Figure 10. A model depicting how two vesicle pools may contribute to vesicle fusion during repetitive stimulation of bovine chromaffin cells.

Figure 10

A, in the absence of stimulation, vesicles in the readily releasable pool (black) are distributed near the membrane, close to a calcium channel. Vesicles in the replenishment pool (red) are shown farther away, although their exact distribution has not been established. B, the first 40 ms pulse of a train depletes readily releasable vesicles from an area that experienced the increase in calcium concentration, which also includes the area that would be depleted by a 10 ms depolarization, rendered here as concentric half-circles around the calcium channel. Vesicles that are not touching the membrane are not released, but may approach the membrane, dock, and be released by subsequent stimuli. C, repetitive stimulation will cause build-up of calcium and diffusion toward the centre of the cell, where it can promote the mobilization of vesicles from the replenishment pool. After mobilization, the number of docked vesicles is larger than prior to stimulation, a possible explanation for increased efficacy (fF pC−1). Inhibition of the recruitment or fusion of vesicles from the replenishment pool would explain the effects of Rab3AQ81L during repetitive stimulation.

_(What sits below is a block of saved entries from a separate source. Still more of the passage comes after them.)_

(** The client hears a response. *)
Lemma tells_hears y h m rest status r' :
  sys_ok y → sy_responses y = m :: rest →
  completion_on_inbound (w_reactor (sy_client y)) m = Return (status, r') →
  tells y h →
  tells (mkSystem (mkWorld (w_queue (sy_client y)) (w_receiver (sy_client y)) true r')
    (sy_requests y) (sy_server y) rest (sy_log y)) h.
Proof.
  intros Hok Hres He Ht. pose proof (proj2 (so_world _ _ Hok)) as Hst. unfold in_flight in Hst.
  destruct (inbound_values _ _ _ _ _ Hst He) as [Hvals Hstay].
  destruct (client_inbound_frame _ _ _ _ He) as (Hother & _ & _).
  pose proof (inbound_cells _ _ _ _ _ Hst He) as Hlen.
  set (y' := mkSystem _ _ _ _ _).
  assert (∀ c, received y' c = received y c ∨
    ∃ x, rpc_registry (w_reactor (sy_client y)) !! message_id m = Some x ∧ completion_cell x = c ∧
      control_code m = Normal ∧ received y' c = received y c ++ [m]) as Hrec.
  { intros c. unfold received. simpl. destruct (Hvals c) as [->|(x & Hx & Hc & Hcode & ->)]; [by left|].
    right. exists x. by rewrite app_assoc. }
  assert (∀ id x m0, (completion_cell x, m0) ∈ log_calls (sy_log y) →
    rpc_registry (w_reactor (sy_client y)) !! id = Some x → message_id m0 = id ∧
    received y (completion_cell x) ++ spoken id (sy_responses y) = h id) as Hreg.
  { intros id x m0 Hm0 Hx. destruct (tl_registered _ _ Ht id x Hx) as (m1 & Hm1 & Hid & Heq).
    by rewrite (tl_calls _ _ Ht _ _ _ Hm0 Hm1). }
  assert (∀ c m0 x, (c, m0) ∈ log_calls (sy_log y) → completion_cell x = c → control_code m = Normal →
    rpc_registry (w_reactor (sy_client y)) !! message_id m = Some x →
    message_id m0 = message_id m ∧
    (received y c ++ [m]) ++ spoken (message_id m) rest = h (message_id m)) as Hnext.
  { intros c m0 x Hm0 <- Hcode Hx. destruct (Hreg _ _ _ Hm0 Hx) as [-> Heq]. split; [done|].
    by rewrite Hres, spoken_own, (cons_middle m), app_assoc in Heq. }
  split; try apply Ht.
  - rewrite Forall_forall. intros n Hn. pose proof (tl_queue _ _ Ht) as Hq. rewrite Forall_forall in Hq.
    specialize (Hq n Hn). destruct n as [rpc|id]; [|done]. simpl in *. destruct Hq as (Hnil & Hempty & Hin).
    split_and!; [done| |done]. destruct (Hrec (completion_cell (cr_completion rpc))) as [->|(x & Hx & Hc & Hcode & _)];
      [done|]. exfalso. destruct (Hnext _ _ x Hin Hc Hcode Hx) as [Hid Heq].
    rewrite <-Hid, Hnil, Hempty in Heq. done.
  - simpl. rewrite Hlen. apply Ht.
  - simpl. rewrite Hlen. apply Ht.
  - intros c m0 Hm0. destruct (Hrec c) as [->|(x & Hx & Hc & Hcode & ->)]; [by apply Ht|].
    destruct (Hnext _ _ x Hm0 Hc Hcode Hx) as [-> <-]. by eexists.
  - intros id. etrans; [|apply (tl_way _ _ Ht)]. rewrite Hres, spoken_cons. by eexists.
  - intros id x Hx. simpl in Hx. destruct (decide (id = message_id m)) as [->|Hne].
    + destruct (Hstay x Hx) as (Hcode & Hx0 & Hv). destruct (tl_registered _ _ Ht _ _ Hx0) as (m0 & Hm0 & Hid & _).
      exists m0. split; [done|]. split; [done|]. destruct (Hnext _ _ x Hm0 eq_refl Hcode Hx0) as [_ <-].
      f_equal. unfold received. simpl. by rewrite Hv, app_assoc.
    + rewrite Hother in Hx by done. destruct (tl_registered _ _ Ht _ _ Hx) as (m0 & Hm0 & Hid & Heq).
      exists m0. split; [done|]. split; [done|]. rewrite Hres, spoken_other in Heq by congruence.
      destruct (Hrec (completion_cell x)) as [->|(x' & Hx' & Hc & Hcode & _)]; [done|]. exfalso.
      destruct (Hnext _ _ x' Hm0 Hc Hcode Hx') as [Hid' _]. congruence.
Qed.

(** The server speaks under the ids of its rpcs only. *)
Lemma server_io_speaks (s s' : RpcSubmitter V P W) (i : list Req) (o : list Res) id :
  server_io (K:=K) (F:=F) (S:=S) s i o s' → sub_ok (F:=F) (S:=S) s → id ∉ (tags s).*1 → spoken id o = [].
Proof.
  intros Hstep Hok Hid. destruct Hstep as [m|k room p s2 out Hw He|k]; [done| |done].
  destruct (answers_spec _ _ _ _ _ _ Hok Hw He) as (sent & ms & -> & _ & Hms & _).
  rewrite spoken_app. rewrite (spoken_cancels _ (cancelled <$> sent)).
  - apply spoken_none. eapply Forall_impl; [exact Hms|]. intros m (id' & Hin & Hm) Heq.
    apply Hid. by rewrite <-Heq, (sent_by_id _ _ Hm).
  - apply Forall_fmap, Forall_forall. intros id' _. apply control_code_cancelled.
Qed.

(** The server hears a request, or answers. *)
Lemma tells_server y h got sent rest s' :
  sys_ok y → sys_ok (mkSystem (sy_client y) rest s' (sy_responses y ++ sent) (sy_log y)) →
  calls_keep (sy_log y) → sy_requests y = got ++ rest →
  server_io (K:=K) (F:=F) (S:=S) (sy_server y) got sent s' → tells y h →
  tells (mkSystem (sy_client y) rest s' (sy_responses y ++ sent) (sy_log y)) (extend h sent).
Proof.
  intros Hok Hok' Hkeep Hreq Hstep Ht. pose proof (tl_requests _ _ Ht) as Hrq. rewrite Hreq in Hrq.
  apply Forall_app in Hrq as [Hgot Hrest].
  pose proof (so_ids _ _ Hok) as Hids. apply NoDup_app in Hids as (_ & Hnew & (_ & Hold & Hnd)%NoDup_app).
  destruct (server_io_says _ _ _ _ h Hstep Hnd) as [Hh Hp]; [|apply Ht..|].
  { eapply Forall_impl; [exact Hgot|]. intros m Hm. split; [|by intros Hc; apply Hm]. intros Hc.
    destruct (Hm Hc) as [_ Hin]. apply list_elem_of_fmap in Hin as (e & -> & He).
    unfold calls_keep in Hkeep. rewrite Forall_forall in Hkeep. by apply Hkeep. }
  pose proof (λ id, server_io_speaks _ _ _ _ id Hstep (server_reachable_ok _ (so_server _ _ Hok))) as Hquiet.
  set (y' := mkSystem _ _ _ _ _) in *.
  assert (∀ c, received y' c = received y c) as Hrec by done.
  split; try apply Ht; try done.
  - intros id Hid. unfold extend. rewrite (tl_unused _ _ Ht id Hid). simpl.
    apply spoken_none, Forall_forall. intros m Hm Heq. pose proof (so_responses _ _ Hok') as Hr.
    rewrite Forall_forall in Hr. apply Hid. rewrite <-Heq. apply Hr. simpl. apply elem_of_app. by right.
  - rewrite Forall_forall. intros n Hn. pose proof (tl_queue _ _ Ht) as Hq. rewrite Forall_forall in Hq.
    specialize (Hq n Hn). destruct n as [rpc|id]; [|done]. simpl in *. destruct Hq as (Hnil & ? & ?).
    split_and!; try done. unfold extend. rewrite Hnil, Hquiet; [done|].
    pose proof (so_queue _ _ Hok) as Hnq. rewrite Forall_forall in Hnq. destruct (Hnq _ Hn) as (Hid & _).
    assert (cr_message_id rpc ∈ new_ids (notifications (sy_client y))) as Hin
      by (apply list_elem_of_bind; exists (New rpc); split; [by left|done]).
    rewrite <-Hid. intros Hin'. apply (Hnew _ Hin). apply elem_of_app. by right.
  - rewrite Forall_forall in Hrest |- *. intros m Hm Hc. destruct (Hrest m Hm Hc) as [Hnil Hin]. split; [|done].
    unfold extend. rewrite Hnil, Hquiet; [done|]. apply Hold. unfold normal_ids. apply list_elem_of_fmap_2.
    apply list_elem_of_filter. split; [done|]. rewrite Hreq. apply elem_of_app. by right.
  - intros c m Hm. rewrite Hrec. etrans; [by apply (tl_received _ _ Ht)|]. by eexists.
  - intros id. simpl. rewrite spoken_app. unfold extend. destruct (tl_way _ _ Ht id) as [pre ->].
    exists pre. by rewrite <-app_assoc.
  - intros id x Hx. destruct (tl_registered _ _ Ht id x Hx) as (m & Hm & Hid & Heq). exists m.
    split; [done|]. split; [done|]. simpl. rewrite Hrec, spoken_app, app_assoc. unfold extend. by rewrite <-Heq.
Qed.

Lemma system_step_tells y y' h :
  system_step (K:=K) (F:=F) (S:=S) streams y y' → sys_ok y → sys_ok y' → calls_keep (sy_log y) →
  tells y h → ∃ h', tells y' h'.
Proof.
  intros Hstep Hok Hok' Hkeep Ht. pose proof (so_world _ _ Hok) as Hw.
  destruct Hstep as [c m res q' r' Hc Hn Hf He|c m res q' r' Hc Hn Hf Hs He|heard w' Hs|got sent rest w' Hr Hs
    |got sent rest s' Hr Hs].
  - exists h. destruct (call_unary_cells _ _ _ _ _ _ _ He). eapply tells_called; try done.
    by eapply call_unary_effect.
  - exists h. destruct (call_streaming_cells _ _ _ _ _ _ _ He). eapply tells_called; try done.
    by eapply call_streaming_effect.
  - exists h. by apply tells_caller.
  - exists h. destruct Hs as [k p q' v' Hc He|m status r' Hc He].
    + pose proof (tells_takes y h k p q' v' Hok He) as Ht'. simpl in Hr. subst rest. by destruct p as [[n|]|]; apply Ht'.
    + rewrite app_nil_r. by eapply tells_hears.
  - exists (extend h sent). by eapply tells_server.
Qed.

Lemma step_calls y y' :
  system_step (K:=K) (F:=F) (S:=S) streams y y' → calls_keep (sy_log y') → calls_keep (sy_log y).
Proof. destruct 1; try done; intros Hk; by apply Forall_cons in Hk as [_ Hk]. Qed.

Lemma system_reachable_tells y :
  system_reachable (K:=K) (F:=F) (S:=S) streams y → calls_keep (sy_log y) → ∃ h, tells y h.
Proof.
  induction 1 as [x v q service Hch|y y' Hr IH Hstep]; intros Hkeep.
  - exists (λ _, []). split; simpl; try done.
    + intros id. apply may_say_nothing.
    + rewrite pool_contents_default. constructor.
    + rewrite (notifications_new x v q Hch). constructor.
    + by intros c m m' Hm%not_elem_of_nil.
  - destruct (IH (step_calls _ _ Hstep Hkeep)) as [h Ht].
    pose proof (system_reachable_ok streams Hservice y Hr) as Hok.
    eapply system_step_tells; [done..|by eapply system_step_ok|by eapply step_calls|done].
Qed.

(** Every caller has heard a beginning of something the service may say to it. *)
Lemma callers_hear y c m :
  system_reachable (K:=K) (F:=F) (S:=S) streams y → calls_keep (sy_log y) → (c, m) ∈ log_calls (sy_log y) →
  ∃ said, may_say (F:=F) (S:=S) (K:=K) (message_id m) said ∧ heard_from (sy_log y) c `prefix_of` said.
Proof.
  intros Hr Hk Hm. destruct (system_reachable_tells y Hr Hk) as [h Ht]. exists (h (message_id m)).
  split; [apply Ht|]. etrans; [|by apply (tl_received _ _ Ht)]. by eexists.
Qed.

(** No two calls share an id. *)
Lemma calls_distinct y : system_reachable (K:=K) (F:=F) (S:=S) streams y → NoDup (sy_used y).
Proof.
  induction 1 as [x v q service Hch|y y' _ IH Hstep]; [constructor|].
  destruct Hstep; try exact IH; by apply NoDup_cons.
Qed.

Lemma calls_determined y m m' :
  system_reachable (K:=K) (F:=F) (S:=S) streams y → m ∈ (log_calls (sy_log y)).*2 → m' ∈ (log_calls (sy_log y)).*2 →
  message_id m = message_id m' → m = m'.
Proof.
  intros Hr Hm Hm' Hid. pose proof (calls_distinct y Hr) as Hnd.
  apply list_elem_of_fmap in Hm as (e & -> & He), Hm' as (e' & -> & He').
  apply list_elem_of_lookup in He as [i Hi], He' as [j Hj]. unfold sy_used, log_used in Hnd.
  rewrite NoDup_alt in Hnd. assert (i = j) as ->; [|rewrite Hi in Hj; by injection Hj as ->].
  eapply Hnd; rewrite list_lookup_fmap; [by rewrite Hi|by rewrite Hj, Hid].
Qed.
End system.

(** ** Services whose answers are a function of the request

    Such are the echo services of the examples. *)

Section answers.
Context {Req V F K : Type} `{MessageLaws Req} `{!FutureOp F K Response} `{!ConnectionService V K Req F (list Response)}.
Context (answers : Req → list Response).

(** The answers are responses under the id of their request. *)
Definition own_answers : Prop := ∀ m r,
  r ∈ answers m → control_code r = Normal ∧ res_request_id r = message_id m.

Lemma set_own_id id r : res_request_id r = id → set_message_id r id = r.
Proof. intros <-. by destruct r. Qed.

(** Its histories, when [ms] are the requests. *)
Definition answer_history (Hown : own_answers) (ms : list Req) : ServiceHistory F (list Response) K Response.
Proof.
  refine {|
    may_say id l := l = [] ∨ ∃ m, m ∈ ms ∧ id = message_id m ∧ l `prefix_of` answers m;
    future_says id f := ∃ m, m ∈ ms ∧ id = message_id m ∧ ∀ k, ∃ r, (poll_future f k).1 = Ready r ∧ answers m = [r];
    stream_says id l items := ∃ m, m ∈ ms ∧ id = message_id m ∧ answers m = l ++ items |}.
  - by left.
  - intros id f k (m & Hm & -> & Hf). destruct (Hf k) as (r & Hr & Ha).
    destruct (poll_future f k) as [p f']. simpl in Hr. subst p.
    destruct (Hown m r) as [Hc Hid]; [rewrite Ha; by left|].
    rewrite (set_own_id _ r Hid). split; [done|]. right. exists m. by rewrite Ha.
  - intros id l [|r items] k (m & Hm & -> & Ha); unfold poll_stream, iter_stream; [done|].
    destruct (Hown m r) as [Hc Hid]; [rewrite Ha; set_solver|].
    rewrite (set_own_id _ r Hid). rewrite (cons_middle r), app_assoc in Ha. split; [done|].
    split; [right|]; exists m; [rewrite Ha|done]. split_and!; [done..|]. by eexists.
Defined.

Context (wants_stream : Req → Prop).

(** The service starts a future that is ready with the answer, or the answers as a
    stream, as the request wants it. *)
Definition gives_answers : Prop := ∀ (v : V) m,
  match (new_rpc (F:=F) (S:=list Response) (K:=K) v m).1 with
  | RpcUnary f => ¬ wants_stream m ∧ ∀ k, ∃ r, (poll_future f k).1 = Ready r ∧ answers m = [r]
  | RpcStreaming items => wants_stream m ∧ answers m = items
  | RpcCancelled => answers m = []
  end.

Context (Hgives : gives_answers).

Lemma gives_streams (v : V) m :
  wants_stream m →
  match (new_rpc (F:=F) (S:=list Response) (K:=K) v m).1 with RpcUnary _ => False | _ => True end.
Proof. intros Hs. pose proof (Hgives v m) as He. destruct (new_rpc v m).1; [by destruct He|done..]. Qed.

Control cells show both depression and facilitation. To explain this result, we again use the model depicted in Fig. 10. In control cells, as in Rab3AQ81L-expressing cells, vesicles become depleted as the same stimulus is repetitively applied. But in control cells, something occurs to replenish the depleted region (Fig. 10C). We detect replenishment as facilitation when using a long pulse in the middle of a train, because the 320 ms pulse releases vesicles in a region not accessed by brief pulses, plus vesicles that have moved into the depleted region by a replenishment process. Replenishment probably depends on the build up of calcium and its spread away from the plasma membrane. Since Rab3AQ81L does not prevent a rise in global calcium, it must inhibit replenishment downstream from the calcium signal.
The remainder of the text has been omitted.